+++ Data records
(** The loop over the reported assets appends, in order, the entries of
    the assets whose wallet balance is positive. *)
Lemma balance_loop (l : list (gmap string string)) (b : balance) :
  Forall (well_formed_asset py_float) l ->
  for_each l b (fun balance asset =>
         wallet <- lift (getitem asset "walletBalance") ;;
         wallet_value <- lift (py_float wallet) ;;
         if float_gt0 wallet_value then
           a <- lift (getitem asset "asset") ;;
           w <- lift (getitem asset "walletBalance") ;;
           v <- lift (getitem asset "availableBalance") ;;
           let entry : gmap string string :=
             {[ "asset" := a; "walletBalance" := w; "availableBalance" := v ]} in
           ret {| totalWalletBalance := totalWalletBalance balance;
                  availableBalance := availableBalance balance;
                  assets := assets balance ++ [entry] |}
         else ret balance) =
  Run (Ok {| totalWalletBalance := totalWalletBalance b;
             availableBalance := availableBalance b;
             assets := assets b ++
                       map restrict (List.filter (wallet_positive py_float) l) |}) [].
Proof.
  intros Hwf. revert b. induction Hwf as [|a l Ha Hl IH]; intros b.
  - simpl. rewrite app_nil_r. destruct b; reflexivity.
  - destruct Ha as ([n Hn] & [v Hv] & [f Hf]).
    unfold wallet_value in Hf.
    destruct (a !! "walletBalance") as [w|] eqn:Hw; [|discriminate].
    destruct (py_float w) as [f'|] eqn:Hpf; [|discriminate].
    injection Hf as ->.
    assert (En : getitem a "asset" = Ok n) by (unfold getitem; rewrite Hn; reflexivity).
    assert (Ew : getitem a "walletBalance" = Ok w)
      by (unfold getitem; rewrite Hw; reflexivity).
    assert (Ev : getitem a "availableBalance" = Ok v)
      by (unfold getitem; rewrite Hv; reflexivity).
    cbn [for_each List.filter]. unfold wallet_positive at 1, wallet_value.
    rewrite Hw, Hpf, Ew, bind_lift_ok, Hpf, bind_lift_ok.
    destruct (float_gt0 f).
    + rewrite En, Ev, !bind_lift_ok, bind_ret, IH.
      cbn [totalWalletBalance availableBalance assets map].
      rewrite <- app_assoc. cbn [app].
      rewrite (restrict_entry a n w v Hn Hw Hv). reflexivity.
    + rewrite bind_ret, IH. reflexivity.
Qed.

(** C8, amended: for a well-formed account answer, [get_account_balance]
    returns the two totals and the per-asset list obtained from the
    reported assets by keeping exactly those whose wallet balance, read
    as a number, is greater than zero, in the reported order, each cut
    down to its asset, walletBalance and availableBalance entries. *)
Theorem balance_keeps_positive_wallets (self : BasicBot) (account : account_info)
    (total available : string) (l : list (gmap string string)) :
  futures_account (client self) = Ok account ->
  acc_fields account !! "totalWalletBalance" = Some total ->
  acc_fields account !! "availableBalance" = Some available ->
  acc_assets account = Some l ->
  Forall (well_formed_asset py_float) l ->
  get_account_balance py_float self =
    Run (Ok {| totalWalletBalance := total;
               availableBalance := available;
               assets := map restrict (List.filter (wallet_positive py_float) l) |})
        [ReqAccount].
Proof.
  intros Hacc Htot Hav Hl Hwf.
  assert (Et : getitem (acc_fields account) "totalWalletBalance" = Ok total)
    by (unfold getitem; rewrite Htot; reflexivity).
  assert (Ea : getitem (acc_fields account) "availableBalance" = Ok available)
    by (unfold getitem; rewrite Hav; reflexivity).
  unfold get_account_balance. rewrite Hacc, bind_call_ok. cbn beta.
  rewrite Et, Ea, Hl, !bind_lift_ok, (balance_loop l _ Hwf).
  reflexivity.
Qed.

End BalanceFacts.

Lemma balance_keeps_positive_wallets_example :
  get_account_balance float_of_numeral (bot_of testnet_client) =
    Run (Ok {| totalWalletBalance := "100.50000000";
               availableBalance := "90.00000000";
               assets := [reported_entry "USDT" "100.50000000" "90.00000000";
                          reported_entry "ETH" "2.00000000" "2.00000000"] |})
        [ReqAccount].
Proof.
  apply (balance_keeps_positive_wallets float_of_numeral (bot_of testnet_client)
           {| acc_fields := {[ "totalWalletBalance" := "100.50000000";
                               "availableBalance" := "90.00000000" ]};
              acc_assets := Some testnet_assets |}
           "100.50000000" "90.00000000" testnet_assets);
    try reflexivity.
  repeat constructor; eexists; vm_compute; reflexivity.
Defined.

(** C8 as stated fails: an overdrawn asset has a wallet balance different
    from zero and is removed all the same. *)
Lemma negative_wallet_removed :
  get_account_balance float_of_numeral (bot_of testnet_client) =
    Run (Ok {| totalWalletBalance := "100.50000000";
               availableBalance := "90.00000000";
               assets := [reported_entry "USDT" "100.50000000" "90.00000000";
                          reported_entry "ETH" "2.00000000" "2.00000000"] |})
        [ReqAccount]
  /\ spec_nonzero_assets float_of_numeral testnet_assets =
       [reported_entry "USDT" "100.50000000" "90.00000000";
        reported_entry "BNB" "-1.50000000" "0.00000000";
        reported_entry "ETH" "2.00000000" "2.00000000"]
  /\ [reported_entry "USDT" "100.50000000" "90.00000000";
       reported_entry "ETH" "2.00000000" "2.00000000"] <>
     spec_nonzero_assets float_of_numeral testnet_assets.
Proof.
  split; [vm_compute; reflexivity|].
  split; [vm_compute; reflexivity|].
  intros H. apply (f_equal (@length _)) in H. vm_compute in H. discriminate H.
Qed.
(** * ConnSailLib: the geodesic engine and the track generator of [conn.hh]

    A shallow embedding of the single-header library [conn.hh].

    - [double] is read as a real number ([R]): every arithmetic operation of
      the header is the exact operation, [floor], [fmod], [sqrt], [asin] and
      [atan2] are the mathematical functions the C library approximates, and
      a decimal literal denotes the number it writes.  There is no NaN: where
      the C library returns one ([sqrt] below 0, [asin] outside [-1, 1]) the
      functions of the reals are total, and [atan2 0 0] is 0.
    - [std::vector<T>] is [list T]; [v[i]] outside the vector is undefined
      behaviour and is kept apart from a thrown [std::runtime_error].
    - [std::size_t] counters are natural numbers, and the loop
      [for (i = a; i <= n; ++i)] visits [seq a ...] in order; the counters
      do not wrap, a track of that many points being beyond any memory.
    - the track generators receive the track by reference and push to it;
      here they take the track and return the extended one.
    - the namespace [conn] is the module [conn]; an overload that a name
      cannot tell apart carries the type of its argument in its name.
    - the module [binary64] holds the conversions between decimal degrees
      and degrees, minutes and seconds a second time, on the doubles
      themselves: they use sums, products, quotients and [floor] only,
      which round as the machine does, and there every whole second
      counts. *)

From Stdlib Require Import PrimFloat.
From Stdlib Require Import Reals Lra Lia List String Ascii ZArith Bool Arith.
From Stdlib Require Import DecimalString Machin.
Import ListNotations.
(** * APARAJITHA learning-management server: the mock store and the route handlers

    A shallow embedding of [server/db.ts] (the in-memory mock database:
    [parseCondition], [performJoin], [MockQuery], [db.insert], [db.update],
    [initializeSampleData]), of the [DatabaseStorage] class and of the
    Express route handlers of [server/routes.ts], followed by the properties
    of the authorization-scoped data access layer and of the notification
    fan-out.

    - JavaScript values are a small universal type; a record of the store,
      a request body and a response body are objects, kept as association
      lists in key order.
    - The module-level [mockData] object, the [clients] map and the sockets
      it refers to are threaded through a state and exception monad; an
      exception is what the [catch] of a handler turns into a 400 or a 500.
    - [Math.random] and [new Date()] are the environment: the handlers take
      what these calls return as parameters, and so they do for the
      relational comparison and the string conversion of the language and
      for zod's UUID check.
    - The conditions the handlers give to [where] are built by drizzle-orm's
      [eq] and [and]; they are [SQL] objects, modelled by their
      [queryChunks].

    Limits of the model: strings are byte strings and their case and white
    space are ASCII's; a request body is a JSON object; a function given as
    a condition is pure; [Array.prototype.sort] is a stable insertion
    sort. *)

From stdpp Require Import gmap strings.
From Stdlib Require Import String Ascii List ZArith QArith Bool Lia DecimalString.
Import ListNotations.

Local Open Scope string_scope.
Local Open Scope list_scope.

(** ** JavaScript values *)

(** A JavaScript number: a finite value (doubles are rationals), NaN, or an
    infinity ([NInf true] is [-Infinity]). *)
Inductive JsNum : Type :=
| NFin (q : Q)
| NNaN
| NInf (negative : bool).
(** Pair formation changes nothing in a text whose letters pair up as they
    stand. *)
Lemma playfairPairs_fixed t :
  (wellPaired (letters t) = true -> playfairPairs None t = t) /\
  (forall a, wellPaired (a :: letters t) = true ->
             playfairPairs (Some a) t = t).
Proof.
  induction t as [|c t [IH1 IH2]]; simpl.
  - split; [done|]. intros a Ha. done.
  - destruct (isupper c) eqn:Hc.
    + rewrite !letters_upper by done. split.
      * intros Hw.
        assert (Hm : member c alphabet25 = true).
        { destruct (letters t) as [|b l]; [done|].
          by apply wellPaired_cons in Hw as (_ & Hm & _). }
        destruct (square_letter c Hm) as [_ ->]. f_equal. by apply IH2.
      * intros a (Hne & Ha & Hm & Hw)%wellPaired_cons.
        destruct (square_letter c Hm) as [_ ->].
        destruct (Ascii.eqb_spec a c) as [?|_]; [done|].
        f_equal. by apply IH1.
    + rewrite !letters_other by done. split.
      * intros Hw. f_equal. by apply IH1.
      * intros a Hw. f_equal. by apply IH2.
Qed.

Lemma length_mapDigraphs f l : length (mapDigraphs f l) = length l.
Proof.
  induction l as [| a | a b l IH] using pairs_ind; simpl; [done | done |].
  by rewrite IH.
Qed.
++++++
• Problem to solve:
Return, from the data, each line where the string "functions" occurs.

• Solution for this problem:
      [atan2] are the mathematical functions the C library approximates, and
      functions of the reals are total, and [atan2 0 0] is 0.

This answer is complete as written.